**What the task asks**
Word for word, set down the full listing below.

**Given information**
(** The order as a server would write it. *)
Definition order_node (created : Z) (d : OrderDetails) : Node :=
  mkNode "order" [("id", AString (o_ID d)); ("creation_ts", AString (itoa created))]
    (ANodes ([mkNode "price" [] (ANodes [text_node "subtotal" (itoa (Subtotal (o_Price d))); text_node "total" (itoa (Total (o_Price d)));
                text_node "currency" (Currency (o_Price d)); text_node "price_status" (PriceStatus (o_Price d))]);
              mkNode "catalog" [] (ANodes [text_node "id" (CatalogID d)])] ++ map product_node (Products d))).

Definition int64 (z : Z) : Prop := - 2 ^ 63 <= z < 2 ^ 63.

Definition order_ok (created : Z) (d : OrderDetails) : Prop :=
  0 < created < 2 ^ 63 /\ int64 (Subtotal (o_Price d)) /\ int64 (Total (o_Price d)) /\ Forall (fun p => int64 (Price p) /\ int64 (Quantity p)) (Products d).

Lemma parse_int_itoa z : int64 z -> parse_int (itoa z) = Ok z.
Proof.
  unfold int64. intros Hz. destruct (Z.leb_spec 0 z) as [H|H]; [apply atoi_itoa; lia|]. destruct z as [|p|p]; [lia..|].
  assert (itoa (Z.neg p) = String "-" (itoa (Z.pos p))) as -> by done. cbn [parse_int]. rewrite parse_nonempty_itoa by lia.
  cbn [mbind outcome_bind]. by rewrite (proj2 (Z.leb_le _ _)) by lia.
Qed.

Lemma ParseInt_itoa z : int64 z -> ParseInt_value (bytes_str (str_bytes (itoa z))) = z.
Proof. intros Hz. rewrite bytes_str_bytes. unfold ParseInt_value. by rewrite parse_int_itoa. Qed.

Lemma order_product_node p : int64 (Price p) -> int64 (Quantity p) -> order_product (product_node p) = p.
Proof.
  destruct p as [id ii iu pr cu na qu prop]. cbn [Price Quantity]. intros H1 H2. set (t s := bytes_str (str_bytes s)).
  transitivity (mkProduct (t id) (t ii) (t iu) (ParseInt_value (t (itoa pr))) (t cu) (t na) (ParseInt_value (t (itoa qu))) (t prop)); [reflexivity|].
  unfold t. by rewrite !ParseInt_itoa, !bytes_str_bytes.
Qed.

Lemma order_products l : Forall (fun p => int64 (Price p) /\ int64 (Quantity p)) l -> map order_product (map product_node l) = l.
Proof. induction 1 as [|p l [H1 H2] _ IH]; [done|]. cbn [map]. by rewrite order_product_node, IH. Qed.

Lemma products_by_tag tag attrs a b l : node_tag a <> "product" -> node_tag b <> "product" ->
  GetChildrenByTag (mkNode tag attrs (ANodes ([a; b] ++ map product_node l))) "product" = map product_node l.
Proof.
  intros Ha Hb. unfold GetChildrenByTag. cbn [GetChildren node_content app]. rewrite !filter_cons_False by done.
  induction l as [|p l IH]; [done|]. cbn [map]. rewrite filter_cons_True by done. by f_equal.
Qed.

(** An order is read as it was written: every text, every amount that fits 64 bits,
    negative or not, and every product, in order. *)
Theorem order_read created d : order_ok created d -> CreatedAt d = UnixNano (created * 10 ^ 9) -> parseOrderDetailsNode (order_node created d) = Ok d.
Proof.
  destruct d as [id at_ cat [sub tot cur st] ps]. unfold order_ok. cbn [o_Price Subtotal Total Products CreatedAt]. intros (Hc & H1 & H2 & Hp) ->. set (t s := bytes_str (str_bytes s)).
  set (n := order_node created _). assert (attrs.String_ "id" (AttrGetter n) = (id, AttrGetter n)) as Hid by reflexivity.
  assert (UnixTime "creation_ts" (AttrGetter n) = (UnixNano (created * 10 ^ 9), AttrGetter n)) as Ht.
  { cbv -[itoa parse_int Z.mul Z.pow Z.eqb]. rewrite parse_int_itoa by (unfold int64; lia). rewrite (proj2 (Z.eqb_neq created 0)) by lia. done. }
  unfold parseOrderDetailsNode. rewrite Hid, Ht. change (OK (AttrGetter n)) with true. cbv iota beta. cbn [negb].
  assert (GetChildrenByTag n "product" = map product_node ps) as -> by (by apply products_by_tag). rewrite order_products by done.
  change (Ok (E := mex_error) (mkOrder id (UnixNano (created * 10 ^ 9)) (t cat) (mkPrice (ParseInt_value (t (itoa sub))) (ParseInt_value (t (itoa tot))) (t cur) (t st)) ps) =
    Ok (mkOrder id (UnixNano (created * 10 ^ 9)) cat (mkPrice sub tot cur st) ps)).
  unfold t. by rewrite !ParseInt_itoa, !bytes_str_bytes.
Qed.

(** What the server may leave out is empty, and an amount that is no number is zero. *)
Lemma bad_amounts : order_product (mkNode "product" [] (ANodes [text_node "price" "12,50"; text_node "quantity" "99999999999999999999"])) =
  mkProduct "" "" "" 0 "" "" (2 ^ 63 - 1) "".
Proof. reflexivity. Qed.

End newsletter.

(** Two operations have one ID on desktop. *)
Lemma desktop_ids_collide : convertQueryID false querySubscribedNewsletters = convertQueryID false mutationFollowNewsletter /\
  querySubscribedNewsletters <> mutationFollowNewsletter.
Proof. done. Qed.

(** ** An order *)

Definition toy_order : OrderDetails :=
  mkOrder "1234" (UnixNano (1700000000 * 10 ^ 9)) "c1" (mkPrice 1000 (-5) "EUR" "") [mkProduct "p1" "" "" 500 "EUR" "Tea" 2 "green"].

Lemma order_read_witness : order_ok 1700000000 toy_order /\ parseOrderDetailsNode (order_node 1700000000 toy_order) = Ok toy_order.
Proof.
  assert (order_ok 1700000000 toy_order) as H by (unfold order_ok, int64; cbn; split_and!; try lia; repeat constructor; cbn; lia).
  split; [exact H|]. apply (order_read 1700000000 toy_order); [exact H|reflexivity].
Defined.

End newsletter.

**Exercise answer**
(** The order as a server would write it. *)
Definition order_node (created : Z) (d : OrderDetails) : Node :=
  mkNode "order" [("id", AString (o_ID d)); ("creation_ts", AString (itoa created))]
    (ANodes ([mkNode "price" [] (ANodes [text_node "subtotal" (itoa (Subtotal (o_Price d))); text_node "total" (itoa (Total (o_Price d)));
                text_node "currency" (Currency (o_Price d)); text_node "price_status" (PriceStatus (o_Price d))]);
              mkNode "catalog" [] (ANodes [text_node "id" (CatalogID d)])] ++ map product_node (Products d))).

Definition int64 (z : Z) : Prop := - 2 ^ 63 <= z < 2 ^ 63.

Definition order_ok (created : Z) (d : OrderDetails) : Prop :=
  0 < created < 2 ^ 63 /\ int64 (Subtotal (o_Price d)) /\ int64 (Total (o_Price d)) /\ Forall (fun p => int64 (Price p) /\ int64 (Quantity p)) (Products d).

Lemma parse_int_itoa z : int64 z -> parse_int (itoa z) = Ok z.
Proof.
  unfold int64. intros Hz. destruct (Z.leb_spec 0 z) as [H|H]; [apply atoi_itoa; lia|]. destruct z as [|p|p]; [lia..|].
  assert (itoa (Z.neg p) = String "-" (itoa (Z.pos p))) as -> by done. cbn [parse_int]. rewrite parse_nonempty_itoa by lia.
  cbn [mbind outcome_bind]. by rewrite (proj2 (Z.leb_le _ _)) by lia.
Qed.

Lemma ParseInt_itoa z : int64 z -> ParseInt_value (bytes_str (str_bytes (itoa z))) = z.
Proof. intros Hz. rewrite bytes_str_bytes. unfold ParseInt_value. by rewrite parse_int_itoa. Qed.

Lemma order_product_node p : int64 (Price p) -> int64 (Quantity p) -> order_product (product_node p) = p.
Proof.
  destruct p as [id ii iu pr cu na qu prop]. cbn [Price Quantity]. intros H1 H2. set (t s := bytes_str (str_bytes s)).
  transitivity (mkProduct (t id) (t ii) (t iu) (ParseInt_value (t (itoa pr))) (t cu) (t na) (ParseInt_value (t (itoa qu))) (t prop)); [reflexivity|].
  unfold t. by rewrite !ParseInt_itoa, !bytes_str_bytes.
Qed.

Lemma order_products l : Forall (fun p => int64 (Price p) /\ int64 (Quantity p)) l -> map order_product (map product_node l) = l.
Proof. induction 1 as [|p l [H1 H2] _ IH]; [done|]. cbn [map]. by rewrite order_product_node, IH. Qed.

Lemma products_by_tag tag attrs a b l : node_tag a <> "product" -> node_tag b <> "product" ->
  GetChildrenByTag (mkNode tag attrs (ANodes ([a; b] ++ map product_node l))) "product" = map product_node l.
Proof.
  intros Ha Hb. unfold GetChildrenByTag. cbn [GetChildren node_content app]. rewrite !filter_cons_False by done.
  induction l as [|p l IH]; [done|]. cbn [map]. rewrite filter_cons_True by done. by f_equal.
Qed.

(** An order is read as it was written: every text, every amount that fits 64 bits,
    negative or not, and every product, in order. *)
Theorem order_read created d : order_ok created d -> CreatedAt d = UnixNano (created * 10 ^ 9) -> parseOrderDetailsNode (order_node created d) = Ok d.
Proof.
  destruct d as [id at_ cat [sub tot cur st] ps]. unfold order_ok. cbn [o_Price Subtotal Total Products CreatedAt]. intros (Hc & H1 & H2 & Hp) ->. set (t s := bytes_str (str_bytes s)).
  set (n := order_node created _). assert (attrs.String_ "id" (AttrGetter n) = (id, AttrGetter n)) as Hid by reflexivity.
  assert (UnixTime "creation_ts" (AttrGetter n) = (UnixNano (created * 10 ^ 9), AttrGetter n)) as Ht.
  { cbv -[itoa parse_int Z.mul Z.pow Z.eqb]. rewrite parse_int_itoa by (unfold int64; lia). rewrite (proj2 (Z.eqb_neq created 0)) by lia. done. }
  unfold parseOrderDetailsNode. rewrite Hid, Ht. change (OK (AttrGetter n)) with true. cbv iota beta. cbn [negb].
  assert (GetChildrenByTag n "product" = map product_node ps) as -> by (by apply products_by_tag). rewrite order_products by done.
  change (Ok (E := mex_error) (mkOrder id (UnixNano (created * 10 ^ 9)) (t cat) (mkPrice (ParseInt_value (t (itoa sub))) (ParseInt_value (t (itoa tot))) (t cur) (t st)) ps) =
    Ok (mkOrder id (UnixNano (created * 10 ^ 9)) cat (mkPrice sub tot cur st) ps)).
  unfold t. by rewrite !ParseInt_itoa, !bytes_str_bytes.
Qed.

(** What the server may leave out is empty, and an amount that is no number is zero. *)
Lemma bad_amounts : order_product (mkNode "product" [] (ANodes [text_node "price" "12,50"; text_node "quantity" "99999999999999999999"])) =
  mkProduct "" "" "" 0 "" "" (2 ^ 63 - 1) "".
Proof. reflexivity. Qed.

End newsletter.

(** Two operations have one ID on desktop. *)
Lemma desktop_ids_collide : convertQueryID false querySubscribedNewsletters = convertQueryID false mutationFollowNewsletter /\
  querySubscribedNewsletters <> mutationFollowNewsletter.
Proof. done. Qed.

(** ** An order *)

Definition toy_order : OrderDetails :=
  mkOrder "1234" (UnixNano (1700000000 * 10 ^ 9)) "c1" (mkPrice 1000 (-5) "EUR" "") [mkProduct "p1" "" "" 500 "EUR" "Tea" 2 "green"].

Lemma order_read_witness : order_ok 1700000000 toy_order /\ parseOrderDetailsNode (order_node 1700000000 toy_order) = Ok toy_order.
Proof.
  assert (order_ok 1700000000 toy_order) as H by (unfold order_ok, int64; cbn; split_and!; try lia; repeat constructor; cbn; lia).
  split; [exact H|]. apply (order_read 1700000000 toy_order); [exact H|reflexivity].
Defined.

End newsletter.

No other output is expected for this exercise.